Stephen Holden Bates, University of Birmingham discusses potential difficulties effecting scrutiny of the government’s response to the COVID-19 pandemic. The piece considers problems that may arise due to Jeremy Hunt’s role on the Health and Social Care Select Committee.

Jeremy Hunt, in his role as the newly-elected chair of the Health and Social Care Select Committee, has featured prominently in the news since the outbreak of Covid-19. This is perhaps to be expected both because the core tasks of select committees include the scrutiny of government policy and departmental strategy and because the work of select committees has tended to become more prominent in the media over time.

Of course, the Jeremy Hunt who is the chair of the Health and Social Care Select Committee is the same Jeremy Hunt who was Health Secretary between September 2012 and July 2018. During this record-breaking ministerial stint, Public Health England published its Pandemic Influenza Response Plan[1] in 2014 and the UK Government ran a national pandemic flu exercise, Exercise Cygnus, in 2016. This exercise has latterly also been in the news. As Harry Lambert reports in The New Statesman, despite the fact that the exercise revealed that the UK’s health system could not cope with the excess bodies – partly because there were inadequate numbers of ventilators – the government’s planning for a pandemic was not re-written, at least officially.

It is highly likely that, in the aftermath of the worst excesses of the pandemic, there will be a public inquiry into the government’s preparations for, and response to, Covid-19. In the interim, there are select committee inquiries. Indeed, these are already happening. In addition to the inquiries about aspects of the pandemic already announced by the Home Affairs and the Women and Equalities Select Committees, the Health and Social Care Select Committee has established an inquiry that will “consider the preparedness of the UK to deal with a potential coronavirus epidemic”.

This latter inquiry throws up a quandary.
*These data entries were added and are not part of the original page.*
(** Every ladder hears of the seat's death. *)
Lemma kept_dies w : seat_inv w -> seat_inv (w <| ew_dead := true |> <| ew_ladders ::= fmap (woken SeatDead) |>).
Proof.
  intros I. set (w' := w <| ew_dead := true |> <| ew_ladders ::= _ |>).
  assert (forall j m, ew_ladders w' !! j = Some m -> exists m0, ew_ladders w !! j = Some m0 /\ m = woken SeatDead m0) as Lk.
  { intros j m M. apply list_lookup_fmap_Some in M as (m0 & E & M). by exists m0. }
  assert (forall j m, ew_ladders w !! j = Some m -> ew_ladders w' !! j = Some (woken SeatDead m)) as Lo.
  { intros j m M. apply list_lookup_fmap_Some. by exists m. }
  assert (forall p, closing w' p <-> closing w p) as Cl.
  { intros p. split; intros (j & m & M & Q).
    - apply Lk in M as (m0 & M & ->). rewrite woken_super in Q. by exists j, m0.
    - exists j, (woken SeatDead m). split; [by apply Lo|by rewrite woken_super]. }
  split.
  - change (Forall (ladder_ok (ew_now w) true) (fmap (woken SeatDead) (ew_ladders w))). apply Forall_fmap, Forall_lookup. intros j m M.
    destruct (ladder_at w j m I M) as [A B C D E]. unfold woken. cbn. destruct (ld_phase m) eqn:P; split; try done; unfold phase_ok in *; cbn; rewrite ?P in *; done.
  - intros j m M Q. change (ew_current w = Some j \/ ld_superseded m = true \/ closing w' j). rewrite Cl.
    apply Lk in M as (m0 & M & ->). rewrite woken_superseded. by apply (si_live w I j m0 M), (woken_ended SeatDead).
  - intros j m p M Q. apply Lk in M as (m0 & M & ->). rewrite woken_super in Q. destruct (si_closing w I j m0 p M Q) as [Le (q & Mq & S)].
    split; [done|]. exists (woken SeatDead q). split; [by apply Lo|by rewrite woken_superseded].
  - intros j k m n p M K Q R. apply Lk in M as (m0 & M & ->). apply Lk in K as (n0 & K & ->). rewrite woken_super in Q, R.
    by apply (si_once w I j k m0 n0 p).
  - intros c E. change (ew_current w = Some c) in E. destruct (si_current w I c E) as (m & M & S & Nc).
    assert (~ closing w' c) as Nc' by (by rewrite Cl). exists (woken SeatDead m). split_and!; [by apply Lo|by rewrite woken_superseded|done].
  - exact (si_panic w I).
Qed.

Lemma later_ok now t dead l : (now <= t)%Z -> ladder_ok now dead l -> ladder_ok t dead l.
Proof.
  intros Le [A B C [D1 D2] E]. split; try done.
  - split; [|done]. apply (list.Forall_impl _ _ _ D1). intros f [X Y]. lia.
  - unfold phase_ok in *. destruct (ld_phase l) as [| | | |[]| |]; try done; destruct E as (s & rest & R & X); exists s, rest; (split; [done|lia]).
Qed.

Lemma sorted_snoc (l : list Z) x : StronglySorted Z.le l -> Forall (fun y => y <= x)%Z l -> StronglySorted Z.le (l ++ [x]).
Proof.
  induction 1 as [|y l S IH F]; intros A; [repeat constructor|]. inversion A; subst. cbn. constructor; [by apply IH|].
  apply Forall_app. split; [done|by constructor].
Qed.

Lemma kept_interrupts i l w s rest : seat_inv w -> ew_ladders w !! i = Some l -> ld_phase l = LFiring -> ld_rungs l = s :: rest ->
  seat_inv (on_ladder i (fun l => l <| ld_phase := LTop |> <| ld_rungs := rest |> <| ld_fired ::= fun m => m ++ [(s, ew_now w)] |>) w).
Proof.
  intros I L P R. destruct (ladder_at w i l I L) as [A B C [D1 D2] E].
  apply (kept_on i l (fun l => l <| ld_phase := LTop |> <| ld_rungs := rest |> <| ld_fired ::= fun m => m ++ [(s, ew_now w)] |>) w (ew_current w) (ew_said w));
    try done; [by rewrite P| |by rewrite P|by left].
  unfold phase_ok in E. rewrite P in E. destruct E as (s' & rest' & R' & Due). rewrite R in R'. injection R' as <- <-. split; try done.
  - cbn. rewrite A, R, fmap_app, <- app_assoc. done.
  - split; cbn.
    + apply Forall_app. split; [exact D1|]. constructor; [|constructor]. cbn. split; [exact Due|done].
    + rewrite fmap_app. apply sorted_snoc; [done|]. apply Forall_fmap. apply (list.Forall_impl _ _ _ D1). intros f [_ X]. done.
Qed.

Lemma ladder_kept_exec s w w' : seat_inv w -> ladder_exec s w = Some w' -> seat_inv w'.
Proof.
  intros I. destruct s; cbn [ladder_exec]; intros X; try (destruct (ew_ladders w !! i) as [l|] eqn:L; [cbn in X|done]; pose proof (ladder_at w i l I L) as Ok).
  - injection X as <-. unfold route. destruct (Validate e) eqn:V; [|done]. cbn [negb]. destruct hook; [done|].
    destruct (bool_decide_reflect (length e = 0%nat)); cbn [orb]; [done|]. destruct (ew_busy w); [|done]. cbn [negb].
    assert (e <> []) by (by intros ->). destruct (bool_decide (length e = 1%nat)); by apply kept_registers.
  - destruct (ld_phase l) eqn:P; try done. injection X as <-. by apply kept_supersedes with l.
  - destruct (ld_phase l) eqn:P; try done. injection X as <-.
    apply (kept_on i l (first_sent ok) w (ew_current w) (ew_said w)); try done; try (by rewrite P); [| |by left].
    + unfold first_sent. cbn. destruct ok; [|done]. by destruct (ld_rungs l).
    + destruct Ok as [A B C D E]. split; try done. unfold phase_ok, first_sent. cbn. destruct ok; [|done]. by destruct (ld_rungs l).
  - destruct (ld_phase l) eqn:P; try done. destruct (ld_rungs l) as [|s rest] eqn:R; [done|]. destruct c as [c|].
    + destruct (ready w l s c) eqn:Rd; [|done]. injection X as <-. apply (kept_phase i l w (LChose c)); try done; try (by rewrite P).
      unfold phase_ok. cbn. destruct c; try done. exists s, rest. split; [done|]. by apply Z.leb_le.
    + destruct (ld_absorbed l) eqn:R1; [done|]. destruct (ld_superseded l) eqn:R2; [done|]. destruct (ew_dead w) eqn:R3; [done|].
      injection X as <-. apply (kept_phase i l w LParked); [done|done|by rewrite P|done|by rewrite P|].
      unfold phase_ok. cbn. rewrite R. by split_and!.
  - destruct (ld_phase l) eqn:P; try done. destruct (ld_rungs l) as [|s rest] eqn:R; [done|]. destruct (Z.leb_spec (deadline l s) (ew_now w)) as [Due|]; [|done].
    injection X as <-. apply (kept_on i l (woken TimerFired) w (ew_current w) (ew_said w)); try done; try (by rewrite P); try (unfold woken; by rewrite P); [|by left].
    unfold woken. rewrite P. destruct Ok as [A B C D E]. split; try done. by exists s, rest.
  - assert (forall p, ld_phase l = LChose p -> seat_inv (ends i w)) as En by (intros p P; apply kept_ends with l; [done..|by rewrite P]).
    destruct (ld_phase l) as [| | | |c| |] eqn:P; try done; [|by destruct (ld_rungs l)..].
    destruct c; try (injection X as <-; by apply (En _ eq_refl)); try (by destruct (ld_rungs l); injection X as <-; apply (En _ eq_refl)).
    destruct (ld_rungs l) as [|s rest] eqn:R; [injection X as <-; by apply (En _ eq_refl)|]. destruct (ew_busy w); injection X as <-; [|by apply (En _ eq_refl)].
    apply (kept_on i l (fun l => l <| ld_phase := LFiring |>) w (ew_current w) (ew_said w ++ [es_Mode s])); try done; try (by rewrite P); [|by left].
    destruct Ok as [A B C D E]. unfold phase_ok in E. rewrite P in E. by split.
  - destruct (ld_phase l) eqn:P; try done. destruct (ld_rungs l) as [|s rest] eqn:R; [done|]. injection X as <-. by apply kept_interrupts with l.
  - destruct (ld_phase l) eqn:P; try done. destruct (ld_rungs l); [|done]. injection X as <-. apply kept_ends with l; [done..|by rewrite P].
  - assert (calm (ld_phase l) /\ w' = (if absorbs e (ld_text l) then on_ladder i absorbed w else w)) as [C ->]
      by (destruct (ld_phase l); try done; by injection X as <-).
    destruct (absorbs e (ld_text l)); [|done]. apply (kept_on i l absorbed w (ew_current w) (ew_said w)); try done; [by apply woken_calm|..|by left].
    + unfold absorbed. by rewrite woken_superseded.
    + destruct Ok as [A B D F E]. unfold absorbed, woken. cbn. destruct (ld_phase l) eqn:P; split; try done; unfold phase_ok in *; cbn; rewrite ?P in *; done.
    + exact (woken_ended Absorbed (l <| ld_absorbed := true |>)).
  - injection X as <-. by apply kept_dies.
  - injection X as <-. destruct I as [A B C D E F]. by split.
  - destruct (Z.leb_spec (ew_now w) t); [|done]. injection X as <-. destruct I as [A B C D E F]. split; try done.
    cbn. apply (list.Forall_impl _ _ _ A). intros l. by apply later_ok.
Qed.

Lemma reachable_ok w : ladder_reachable w -> seat_inv w.
Proof.
  induction 1 as [|w s w' R IH E]; [|by apply (ladder_kept_exec s w w')].
  split; try done; intros i l; by rewrite lookup_nil.
Qed.


(** ** What a ladder does *)

(** It has been told to stop, or has stopped. *)
Definition stopped (p : ladder_phase) : bool := match p with LChose TimerFired => false | LChose _ | LEnded => true | _ => false end.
How can Chair Jeremy Hunt scrutinise effectively the policies and strategies of the Health and Social Care Department which were, almost certainly in part, developed under Secretary of Health Jeremy Hunt? This is already a question that has been posed by others, even before the seriousness of the coronavirus pandemic became fully apparent. As Denis Campbell says in The Guardian, the former health secretary will “in effect be marking his own homework”. It is not unheard of for former ministers – even former prime ministers – to appear before select committees but, however pertinent, it seems unlikely that that will be the case in the on-going Health and Social Care Committee inquiry.

The 2010 Wright Reforms were designed to strengthen the legislature in relation to the executive by, in part, making select committees a more attractive career option for MPs, including ex-ministers. This appears to have happened. The possible unintended consequence of this development, however, is that there are now potential conflicts of interest in the process of scrutinising government which may have the effect of weakening Parliament. It is difficult to see how a committee can effectively hold government to account when there is a prima facie case that the committee chair was, at least in part, responsible – and potentially culpable – for the policies and strategies being scrutinised.
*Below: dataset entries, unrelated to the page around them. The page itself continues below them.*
(* ===== verification/RegistryTypes.v ===== *)
(** * RegistryTypes: the seats a registry knows

    Models the data of [registry.go] and [registry_lifecycle.go]: definitions,
    processes, reservations and the registry's own state. A Go slice is [None]
    when it is nil, which [reflect.DeepEqual] tells from an empty one. Values
    are immutable here, so the copies of [cloneAgentDef] are the values
    themselves. *)

From S2P Require Import Prelude GoLib Resolve.

Abbreviation slice A := (option (list A)) (only parsing).
Abbreviation gomap A := (option (gmap string A)) (only parsing).

(** ** Definitions *)

Record MCPServer := MkServer {
  v_Name : string; v_Type : string; v_URL : string; v_Command : string; v_Args : slice string;
  v_Env : gomap string; v_DurableTools : slice string; v_Headers : gomap string;
  v_HeadersHelper : string; v_BearerTokenEnv : string; v_Auth : string;
  v_Providers : slice string }.

Record ProtectedPathRule := MkRule { pp_Pattern : string; pp_Reason : string }.

#[export] Instance MCPServer_eq_dec : EqDecision MCPServer.
Proof. solve_decision. Defined.
#[export] Instance ProtectedPathRule_eq_dec : EqDecision ProtectedPathRule.
Proof. solve_decision. Defined.

Record AgentDef := MkDef {
  d_Name : string; d_WorkDir : string; d_SessionID : string; d_Materialized : bool;
  d_Provider : string; d_PreferProvider : string; d_AllowedProviders : slice string;
  d_ExcludeProviders : slice string; d_HostMayInterrupt : bool; d_HostNeverPark : bool;
  d_Model : string; d_AutoStart : bool; d_Parent : string; d_Purpose : string; d_Role : string;
  d_Description : string; d_TargetID : string; d_DisallowTools : slice string;
  d_ConnectURL : string; d_ConnectPID : Z; d_GrokConnect : bool; d_SandboxMode : string;
  d_ApprovalPolicy : string; d_SandboxWritableRoots : slice string; d_SandboxNetworkAccess : bool;
  d_SandboxGitWrite : bool; d_ProtectedPaths : slice ProtectedPathRule; d_Goal : string;
  d_MCPServers : slice MCPServer; d_MCPExclusive : bool; d_PermissionMode : string;
  d_MCPConfig : string; d_ExtraArgs : slice string; d_TermLogPath : string; d_OMP : bool;
  d_ContextPreserve : string; d_ContextPins : slice string }.

#[export] Instance AgentDef_eq_dec : EqDecision AgentDef.
Proof. solve_decision. Defined.

#[export] Instance eta_def : Eta AgentDef := fun d =>
  MkDef (d_Name d) (d_WorkDir d) (d_SessionID d) (d_Materialized d) (d_Provider d)
    (d_PreferProvider d) (d_AllowedProviders d) (d_ExcludeProviders d) (d_HostMayInterrupt d)
    (d_HostNeverPark d) (d_Model d) (d_AutoStart d) (d_Parent d) (d_Purpose d) (d_Role d)
    (d_Description d) (d_TargetID d) (d_DisallowTools d) (d_ConnectURL d) (d_ConnectPID d)
    (d_GrokConnect d) (d_SandboxMode d) (d_ApprovalPolicy d) (d_SandboxWritableRoots d)
    (d_SandboxNetworkAccess d) (d_SandboxGitWrite d) (d_ProtectedPaths d) (d_Goal d)
    (d_MCPServers d) (d_MCPExclusive d) (d_PermissionMode d) (d_MCPConfig d) (d_ExtraArgs d)
    (d_TermLogPath d) (d_OMP d) (d_ContextPreserve d) (d_ContextPins d).
#[export] Hint Extern 1 (@Setter AgentDef _ _) => setter_of eta_def : typeclass_instances.

(** The zero definition. *)
Definition no_def : AgentDef :=
  MkDef "" "" "" false "" "" None None false false "" false "" "" "" "" "" None "" 0 false "" ""
    None false false None "" None false "" "" None "" false "" None.

(** [sameLaunchDefinition]: equal up to what does not reach the process. *)
Definition launch_part (d : AgentDef) : AgentDef :=
  d <| d_AutoStart := false |> <| d_Parent := "" |> <| d_Purpose := "" |> <| d_Role := "" |>
    <| d_Description := "" |> <| d_TargetID := "" |> <| d_PreferProvider := "" |>
    <| d_AllowedProviders := None |> <| d_ExcludeProviders := None |>
    <| d_HostMayInterrupt := false |> <| d_HostNeverPark := false |>.

Definition sameLaunchDefinition (a b : AgentDef) : bool :=
  bool_decide (launch_part a = launch_part b).

(** ** What a start is asked for: [registryConfig] *)

Record Config := MkConfig {
  c_Def : AgentDef; c_RequireResume : bool; c_AdoptOnly : bool; c_MCPServers : slice MCPServer }.

Definition registryConfig (d : AgentDef) (requireResume : bool) : Config :=
  MkConfig (d <| d_GrokConnect ::= fun g => g || negb (bool_decide (d_ConnectURL d = "")) |>)
    requireResume false (d_MCPServers d).

(** ** Processes *)

(** What the registry asks of an [Agent]. *)
Record proc := MkProc {
  pr_Alive : bool; pr_Provider : string; pr_Model : string; pr_SessionID : string;
  pr_ConnectURL : string; pr_PID : Z }.

(** What a start's error is, by [errors.Is]. *)
Record start_error := MkStartError {
  se_NoSessionWindow : bool; se_GrantHeld : bool; se_IdentityMismatch : bool;
  se_CursorResumeDenied : bool; se_NoBroker : bool; se_Text : string }.

Inductive registry_error :=
| ErrLifecycleInProgress
| ErrNotRegistered (name : string)
| ErrSessionRequired (name : string)
| ErrContext
| ErrCanceled
| ErrNotOwned (text : string)
| ErrStart (e : start_error)
| ErrNoProcess (name : string)
| ErrRemint (name from to : string)
| ErrPersist
| ErrUnsupportedProvider (p : string)
| ErrSwitchCannotMove (name from to : string)
| ErrSwitchNotAttached (name : string)
| ErrSwitchStarted (name : string)
| ErrNotThisProcess (name : string).

(** ** Reservations and the registry *)

(** [registryLifecycle]; [lc_held] is the gate. *)
Record registryLifecycle := MkLifecycle {
  lc_refs : Z; lc_stops : Z; lc_epoch : N; lc_held : bool }.

#[export] Instance eta_lifecycle : Eta registryLifecycle := fun l =>
  MkLifecycle (lc_refs l) (lc_stops l) (lc_epoch l) (lc_held l).
#[export] Hint Extern 1 (@Setter registryLifecycle _ _) => setter_of eta_lifecycle : typeclass_instances.

(** [Registry]: processes are held by handle; [rg_file] is what was last
    written. *)
Record Registry := MkRegistry {
  rg_agents : gmap string AgentDef; rg_procs : gmap string nat;
  rg_resumeDenied : gmap string start_error; rg_freshSession : gmap string string;
  rg_lifecycle : gmap string registryLifecycle; rg_direct : bool;
  rg_handles : gmap nat proc; rg_file : option (gmap string AgentDef) }.

#[export] Instance eta_registry : Eta Registry := fun r =>
  MkRegistry (rg_agents r) (rg_procs r) (rg_resumeDenied r) (rg_freshSession r) (rg_lifecycle r)
    (rg_direct r) (rg_handles r) (rg_file r).
#[export] Hint Extern 1 (@Setter Registry _ _) => setter_of eta_registry : typeclass_instances.

(** [NewRegistry] from what reading the file gave: nothing, or a parse. *)
Definition NewRegistry (file : option (option (list AgentDef))) : option Registry :=
  match file with
  | Some None => None
  | None => Some (MkRegistry ∅ ∅ ∅ ∅ ∅ false ∅ None)
  | Some (Some defs) =>
    let agents := foldl (fun m d => <[d_Name d := d]> m) ∅ defs in
    Some (MkRegistry agents ∅ ∅ ∅ ∅ false ∅ (Some agents))
  end.

(** [save], when the file can be written or not. *)
Definition rg_save (ok : bool) (r : Registry) : Registry * bool :=
  (if ok then r <| rg_file := Some (rg_agents r) |> else r, ok).

Definition live (r : Registry) (name : string) : option proc :=
  match rg_procs r !! name ≫= fun h => rg_handles r !! h with
  | Some p => if pr_Alive p then Some p else None
  | None => None
  end.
So far, most – but not all – MPs have not really commented on this issue, let alone questioned the current situation. If MPs want to maintain the widespread view that select committees are often Parliament at its best, perhaps it is time for more of them – including those who sit on the Liaison Committee – to do so.

[1] This document, along with the NHS document Health and Social Care Influenza Pandemic Preparedness and Response published in April 2012 and the Department of Health’s UK Influenza Pandemic Preparedness Strategy published in 2011, formed the backbone of the UK Government’s blueprint for responding to a viral pandemic.